TASK TO COMPLETE ▸ From the entries below, copy each line in which the word "ToLower" occurs.

[Data extracted from a collection]
------------

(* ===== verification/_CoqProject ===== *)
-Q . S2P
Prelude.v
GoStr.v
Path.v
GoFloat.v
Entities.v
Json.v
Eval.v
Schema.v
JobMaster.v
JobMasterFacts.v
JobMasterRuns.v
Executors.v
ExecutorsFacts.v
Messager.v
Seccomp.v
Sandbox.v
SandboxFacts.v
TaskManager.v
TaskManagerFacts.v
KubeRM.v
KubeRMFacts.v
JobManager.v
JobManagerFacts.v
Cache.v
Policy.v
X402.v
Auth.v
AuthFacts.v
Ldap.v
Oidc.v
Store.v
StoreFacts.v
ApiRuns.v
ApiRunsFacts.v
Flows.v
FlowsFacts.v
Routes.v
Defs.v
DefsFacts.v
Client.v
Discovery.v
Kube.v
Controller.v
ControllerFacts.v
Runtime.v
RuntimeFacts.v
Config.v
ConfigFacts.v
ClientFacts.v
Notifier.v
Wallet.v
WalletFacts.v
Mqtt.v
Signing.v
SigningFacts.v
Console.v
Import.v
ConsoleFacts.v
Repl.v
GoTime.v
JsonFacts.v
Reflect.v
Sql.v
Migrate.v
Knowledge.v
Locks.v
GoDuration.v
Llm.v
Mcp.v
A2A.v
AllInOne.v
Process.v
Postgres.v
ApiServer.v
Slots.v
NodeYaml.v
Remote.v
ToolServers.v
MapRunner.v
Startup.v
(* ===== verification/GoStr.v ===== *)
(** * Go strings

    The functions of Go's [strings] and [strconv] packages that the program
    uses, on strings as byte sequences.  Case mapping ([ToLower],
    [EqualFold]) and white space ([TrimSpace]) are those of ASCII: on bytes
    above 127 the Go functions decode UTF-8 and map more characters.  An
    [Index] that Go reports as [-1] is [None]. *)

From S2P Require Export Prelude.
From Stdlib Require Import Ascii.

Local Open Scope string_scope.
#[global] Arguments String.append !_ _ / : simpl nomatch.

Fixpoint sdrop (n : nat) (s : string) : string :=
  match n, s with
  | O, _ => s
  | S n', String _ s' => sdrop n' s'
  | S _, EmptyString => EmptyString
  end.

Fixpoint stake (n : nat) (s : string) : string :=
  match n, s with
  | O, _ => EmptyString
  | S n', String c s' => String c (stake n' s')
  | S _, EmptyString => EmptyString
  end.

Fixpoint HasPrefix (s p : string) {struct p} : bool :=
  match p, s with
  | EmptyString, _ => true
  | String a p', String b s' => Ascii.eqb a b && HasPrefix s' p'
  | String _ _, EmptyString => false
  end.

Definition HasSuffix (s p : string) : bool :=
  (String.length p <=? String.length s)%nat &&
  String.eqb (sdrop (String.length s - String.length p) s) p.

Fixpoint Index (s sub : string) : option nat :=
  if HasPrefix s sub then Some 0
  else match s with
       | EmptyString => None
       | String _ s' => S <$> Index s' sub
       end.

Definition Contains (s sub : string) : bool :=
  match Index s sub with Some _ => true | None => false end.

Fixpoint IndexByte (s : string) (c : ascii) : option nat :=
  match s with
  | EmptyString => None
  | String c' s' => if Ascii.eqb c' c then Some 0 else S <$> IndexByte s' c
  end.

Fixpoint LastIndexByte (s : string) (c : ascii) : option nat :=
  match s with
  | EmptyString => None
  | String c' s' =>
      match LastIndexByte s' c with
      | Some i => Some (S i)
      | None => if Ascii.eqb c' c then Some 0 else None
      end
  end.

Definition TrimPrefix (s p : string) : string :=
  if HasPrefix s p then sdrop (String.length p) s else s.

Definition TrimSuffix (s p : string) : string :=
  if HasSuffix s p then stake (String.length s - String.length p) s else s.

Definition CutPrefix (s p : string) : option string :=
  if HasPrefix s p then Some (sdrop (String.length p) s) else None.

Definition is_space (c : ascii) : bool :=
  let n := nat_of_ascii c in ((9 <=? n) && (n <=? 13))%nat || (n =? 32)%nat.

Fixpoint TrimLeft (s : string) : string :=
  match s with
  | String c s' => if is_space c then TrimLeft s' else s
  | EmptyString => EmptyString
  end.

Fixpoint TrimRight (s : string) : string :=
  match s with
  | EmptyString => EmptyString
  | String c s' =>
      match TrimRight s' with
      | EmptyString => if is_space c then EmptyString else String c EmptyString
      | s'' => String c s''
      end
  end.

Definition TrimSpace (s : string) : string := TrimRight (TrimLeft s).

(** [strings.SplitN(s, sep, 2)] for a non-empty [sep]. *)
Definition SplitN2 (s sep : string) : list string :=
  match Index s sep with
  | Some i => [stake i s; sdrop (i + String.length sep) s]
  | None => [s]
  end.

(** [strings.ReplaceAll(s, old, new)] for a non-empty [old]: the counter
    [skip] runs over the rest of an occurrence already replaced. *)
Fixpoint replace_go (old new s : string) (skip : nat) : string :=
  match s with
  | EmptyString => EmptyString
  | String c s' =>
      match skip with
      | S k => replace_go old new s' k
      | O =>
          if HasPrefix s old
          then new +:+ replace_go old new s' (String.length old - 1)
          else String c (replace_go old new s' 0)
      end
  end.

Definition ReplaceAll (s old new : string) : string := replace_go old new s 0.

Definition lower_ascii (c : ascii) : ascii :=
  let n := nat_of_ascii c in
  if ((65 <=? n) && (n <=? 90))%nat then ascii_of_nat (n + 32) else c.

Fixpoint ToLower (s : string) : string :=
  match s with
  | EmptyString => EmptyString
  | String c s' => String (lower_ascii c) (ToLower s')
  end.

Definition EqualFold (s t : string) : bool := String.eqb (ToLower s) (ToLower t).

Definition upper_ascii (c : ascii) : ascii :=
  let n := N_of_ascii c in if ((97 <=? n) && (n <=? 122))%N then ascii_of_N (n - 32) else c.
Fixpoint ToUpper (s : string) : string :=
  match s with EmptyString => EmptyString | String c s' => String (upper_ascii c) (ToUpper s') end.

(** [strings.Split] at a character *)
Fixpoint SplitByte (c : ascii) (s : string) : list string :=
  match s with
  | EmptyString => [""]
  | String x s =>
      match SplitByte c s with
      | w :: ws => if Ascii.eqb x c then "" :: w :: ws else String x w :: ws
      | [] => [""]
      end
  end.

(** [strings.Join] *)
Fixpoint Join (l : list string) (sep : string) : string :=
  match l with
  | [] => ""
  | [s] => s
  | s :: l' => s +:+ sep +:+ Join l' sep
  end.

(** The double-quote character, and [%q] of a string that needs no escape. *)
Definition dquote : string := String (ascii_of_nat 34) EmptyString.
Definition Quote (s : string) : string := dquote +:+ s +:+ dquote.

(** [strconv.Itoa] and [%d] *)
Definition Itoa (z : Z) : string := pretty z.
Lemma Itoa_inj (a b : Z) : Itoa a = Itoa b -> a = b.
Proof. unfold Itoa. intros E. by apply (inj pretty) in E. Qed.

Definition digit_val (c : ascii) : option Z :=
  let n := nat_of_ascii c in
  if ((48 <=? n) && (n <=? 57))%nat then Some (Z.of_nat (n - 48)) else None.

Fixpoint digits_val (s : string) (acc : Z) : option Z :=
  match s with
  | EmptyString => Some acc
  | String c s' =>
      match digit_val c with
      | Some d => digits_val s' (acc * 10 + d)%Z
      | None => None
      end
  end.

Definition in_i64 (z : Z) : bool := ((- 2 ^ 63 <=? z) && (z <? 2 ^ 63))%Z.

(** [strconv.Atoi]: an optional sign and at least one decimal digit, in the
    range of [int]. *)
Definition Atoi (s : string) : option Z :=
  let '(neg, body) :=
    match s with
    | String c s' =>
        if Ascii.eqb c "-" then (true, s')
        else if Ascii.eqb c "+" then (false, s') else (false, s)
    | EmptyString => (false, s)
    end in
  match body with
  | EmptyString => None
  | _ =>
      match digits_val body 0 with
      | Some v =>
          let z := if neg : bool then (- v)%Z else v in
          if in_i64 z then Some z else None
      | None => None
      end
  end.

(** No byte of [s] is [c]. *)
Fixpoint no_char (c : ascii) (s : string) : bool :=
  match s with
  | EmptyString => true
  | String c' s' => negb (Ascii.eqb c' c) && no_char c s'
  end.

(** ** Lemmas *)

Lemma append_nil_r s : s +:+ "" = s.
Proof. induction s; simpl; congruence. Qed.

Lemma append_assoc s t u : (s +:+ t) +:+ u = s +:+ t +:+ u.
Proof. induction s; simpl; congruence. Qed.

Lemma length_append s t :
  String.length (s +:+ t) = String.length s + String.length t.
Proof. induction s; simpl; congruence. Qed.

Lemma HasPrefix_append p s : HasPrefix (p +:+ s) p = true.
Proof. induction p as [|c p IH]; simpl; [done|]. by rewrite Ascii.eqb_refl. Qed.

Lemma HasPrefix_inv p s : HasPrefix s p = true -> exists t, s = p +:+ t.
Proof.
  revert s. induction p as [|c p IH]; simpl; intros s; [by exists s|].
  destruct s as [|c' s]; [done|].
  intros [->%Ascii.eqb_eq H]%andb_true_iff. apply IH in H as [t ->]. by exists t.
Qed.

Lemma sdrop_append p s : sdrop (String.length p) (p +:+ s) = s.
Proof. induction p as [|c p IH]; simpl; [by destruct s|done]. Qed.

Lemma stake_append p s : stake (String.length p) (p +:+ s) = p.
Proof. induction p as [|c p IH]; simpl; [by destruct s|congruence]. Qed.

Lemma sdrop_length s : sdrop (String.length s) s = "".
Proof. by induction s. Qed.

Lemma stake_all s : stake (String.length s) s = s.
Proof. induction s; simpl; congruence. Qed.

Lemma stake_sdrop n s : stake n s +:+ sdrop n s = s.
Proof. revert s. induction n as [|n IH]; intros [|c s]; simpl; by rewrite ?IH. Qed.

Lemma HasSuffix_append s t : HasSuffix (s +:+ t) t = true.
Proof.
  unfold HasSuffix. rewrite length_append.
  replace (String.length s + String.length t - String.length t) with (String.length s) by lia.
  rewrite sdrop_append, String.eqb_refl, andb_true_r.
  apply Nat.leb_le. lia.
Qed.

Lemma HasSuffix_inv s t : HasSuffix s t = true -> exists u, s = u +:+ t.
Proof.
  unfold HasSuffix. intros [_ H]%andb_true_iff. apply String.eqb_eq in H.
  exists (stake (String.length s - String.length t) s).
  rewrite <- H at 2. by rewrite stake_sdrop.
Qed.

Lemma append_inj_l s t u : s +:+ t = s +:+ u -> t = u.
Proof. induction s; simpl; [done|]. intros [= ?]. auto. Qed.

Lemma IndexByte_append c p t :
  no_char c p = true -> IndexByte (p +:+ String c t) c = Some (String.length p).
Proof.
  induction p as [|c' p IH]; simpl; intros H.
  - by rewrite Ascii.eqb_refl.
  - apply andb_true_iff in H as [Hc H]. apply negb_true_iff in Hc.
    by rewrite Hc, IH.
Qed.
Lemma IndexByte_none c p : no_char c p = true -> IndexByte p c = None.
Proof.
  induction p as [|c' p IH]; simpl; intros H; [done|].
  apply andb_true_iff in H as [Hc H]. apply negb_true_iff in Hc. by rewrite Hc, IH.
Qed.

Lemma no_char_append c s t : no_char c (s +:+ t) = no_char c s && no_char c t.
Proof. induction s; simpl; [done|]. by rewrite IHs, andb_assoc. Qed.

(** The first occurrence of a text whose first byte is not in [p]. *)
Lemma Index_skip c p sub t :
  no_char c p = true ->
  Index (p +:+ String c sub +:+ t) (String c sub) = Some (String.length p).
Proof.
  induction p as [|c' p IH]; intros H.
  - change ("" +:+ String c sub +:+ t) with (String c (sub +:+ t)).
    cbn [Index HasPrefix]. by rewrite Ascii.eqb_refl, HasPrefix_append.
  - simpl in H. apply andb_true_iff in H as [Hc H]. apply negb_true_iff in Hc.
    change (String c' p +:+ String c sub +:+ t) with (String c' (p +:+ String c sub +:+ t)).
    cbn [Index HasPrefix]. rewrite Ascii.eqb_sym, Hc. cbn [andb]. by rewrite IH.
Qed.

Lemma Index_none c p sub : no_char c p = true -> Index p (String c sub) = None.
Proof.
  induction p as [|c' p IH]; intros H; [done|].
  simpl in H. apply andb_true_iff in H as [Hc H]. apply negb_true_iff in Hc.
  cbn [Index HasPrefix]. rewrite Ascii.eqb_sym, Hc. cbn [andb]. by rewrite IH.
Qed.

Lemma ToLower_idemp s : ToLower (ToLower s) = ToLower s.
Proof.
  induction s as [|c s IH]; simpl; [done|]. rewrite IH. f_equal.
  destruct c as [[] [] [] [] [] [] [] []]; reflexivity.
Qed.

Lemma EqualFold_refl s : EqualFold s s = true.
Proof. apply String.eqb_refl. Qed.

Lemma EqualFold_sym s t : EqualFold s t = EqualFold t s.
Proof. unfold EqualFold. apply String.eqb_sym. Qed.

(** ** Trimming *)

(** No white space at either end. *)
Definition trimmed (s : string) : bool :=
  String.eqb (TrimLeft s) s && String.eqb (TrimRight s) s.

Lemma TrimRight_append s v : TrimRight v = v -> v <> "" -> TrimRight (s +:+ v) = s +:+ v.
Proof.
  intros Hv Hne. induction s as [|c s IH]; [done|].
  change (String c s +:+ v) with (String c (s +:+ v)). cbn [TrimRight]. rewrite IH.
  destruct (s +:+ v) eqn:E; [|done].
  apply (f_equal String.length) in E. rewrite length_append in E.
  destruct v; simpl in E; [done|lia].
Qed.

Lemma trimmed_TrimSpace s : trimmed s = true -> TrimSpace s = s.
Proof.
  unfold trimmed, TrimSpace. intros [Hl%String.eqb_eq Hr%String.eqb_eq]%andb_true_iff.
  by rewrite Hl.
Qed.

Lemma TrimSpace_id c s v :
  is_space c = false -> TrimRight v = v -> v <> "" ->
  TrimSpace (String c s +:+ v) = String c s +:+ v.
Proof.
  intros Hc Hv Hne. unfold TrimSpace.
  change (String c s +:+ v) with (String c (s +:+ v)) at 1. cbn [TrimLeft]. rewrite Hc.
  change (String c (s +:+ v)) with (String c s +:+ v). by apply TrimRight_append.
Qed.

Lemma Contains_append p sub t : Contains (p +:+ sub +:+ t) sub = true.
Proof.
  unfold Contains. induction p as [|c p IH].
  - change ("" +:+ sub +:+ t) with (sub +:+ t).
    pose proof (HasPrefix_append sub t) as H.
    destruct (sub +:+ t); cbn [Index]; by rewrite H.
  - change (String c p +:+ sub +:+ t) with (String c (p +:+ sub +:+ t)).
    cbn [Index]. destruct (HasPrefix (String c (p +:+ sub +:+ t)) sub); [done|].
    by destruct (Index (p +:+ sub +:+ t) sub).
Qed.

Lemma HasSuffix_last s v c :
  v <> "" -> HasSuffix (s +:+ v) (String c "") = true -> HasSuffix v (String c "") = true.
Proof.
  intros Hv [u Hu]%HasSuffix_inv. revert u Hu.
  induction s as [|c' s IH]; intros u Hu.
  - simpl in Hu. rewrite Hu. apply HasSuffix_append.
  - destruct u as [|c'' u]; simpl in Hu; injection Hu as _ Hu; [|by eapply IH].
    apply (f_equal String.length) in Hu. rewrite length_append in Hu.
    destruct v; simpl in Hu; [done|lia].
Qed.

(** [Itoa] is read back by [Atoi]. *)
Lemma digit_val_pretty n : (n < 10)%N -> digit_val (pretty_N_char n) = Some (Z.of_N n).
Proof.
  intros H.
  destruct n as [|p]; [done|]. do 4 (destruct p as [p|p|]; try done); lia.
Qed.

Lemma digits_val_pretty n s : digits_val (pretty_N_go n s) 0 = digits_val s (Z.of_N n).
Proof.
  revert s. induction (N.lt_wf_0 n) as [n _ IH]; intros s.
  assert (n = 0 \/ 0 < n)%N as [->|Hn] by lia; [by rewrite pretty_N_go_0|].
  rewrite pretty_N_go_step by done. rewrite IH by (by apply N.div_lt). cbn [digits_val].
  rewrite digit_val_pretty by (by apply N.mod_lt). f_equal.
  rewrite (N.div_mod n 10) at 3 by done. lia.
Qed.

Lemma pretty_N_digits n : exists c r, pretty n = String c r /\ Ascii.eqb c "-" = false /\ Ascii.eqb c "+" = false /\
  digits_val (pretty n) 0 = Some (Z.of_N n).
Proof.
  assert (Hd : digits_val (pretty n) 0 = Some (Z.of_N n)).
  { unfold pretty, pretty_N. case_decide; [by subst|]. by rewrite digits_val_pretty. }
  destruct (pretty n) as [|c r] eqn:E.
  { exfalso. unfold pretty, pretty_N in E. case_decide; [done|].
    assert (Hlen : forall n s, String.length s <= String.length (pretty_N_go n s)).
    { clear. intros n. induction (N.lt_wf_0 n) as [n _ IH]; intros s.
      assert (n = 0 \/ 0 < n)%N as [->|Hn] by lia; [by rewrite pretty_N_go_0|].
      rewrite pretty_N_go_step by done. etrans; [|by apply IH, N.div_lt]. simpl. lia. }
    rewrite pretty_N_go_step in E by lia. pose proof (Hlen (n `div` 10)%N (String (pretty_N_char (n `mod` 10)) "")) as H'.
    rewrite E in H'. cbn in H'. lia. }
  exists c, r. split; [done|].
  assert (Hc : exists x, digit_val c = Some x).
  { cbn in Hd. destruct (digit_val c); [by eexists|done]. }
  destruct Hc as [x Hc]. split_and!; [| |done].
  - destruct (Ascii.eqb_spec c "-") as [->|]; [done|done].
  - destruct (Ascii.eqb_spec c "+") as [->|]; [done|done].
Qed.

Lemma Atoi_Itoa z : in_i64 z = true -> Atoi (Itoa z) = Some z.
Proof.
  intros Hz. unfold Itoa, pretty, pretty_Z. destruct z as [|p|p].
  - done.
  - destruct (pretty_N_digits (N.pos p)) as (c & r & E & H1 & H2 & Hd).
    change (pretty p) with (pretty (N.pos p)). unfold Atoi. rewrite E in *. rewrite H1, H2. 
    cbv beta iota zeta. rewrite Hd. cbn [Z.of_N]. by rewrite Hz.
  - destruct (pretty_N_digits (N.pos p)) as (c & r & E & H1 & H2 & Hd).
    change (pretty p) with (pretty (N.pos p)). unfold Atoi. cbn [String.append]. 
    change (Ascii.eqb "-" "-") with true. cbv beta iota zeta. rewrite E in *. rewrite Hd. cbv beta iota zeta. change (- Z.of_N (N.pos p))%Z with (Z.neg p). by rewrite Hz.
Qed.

------------

ANSWER ▸
    uses, on strings as byte sequences.  Case mapping ([ToLower],
Fixpoint ToLower (s : string) : string :=
  | String c s' => String (lower_ascii c) (ToLower s')
Definition EqualFold (s t : string) : bool := String.eqb (ToLower s) (ToLower t).
Lemma ToLower_idemp s : ToLower (ToLower s) = ToLower s.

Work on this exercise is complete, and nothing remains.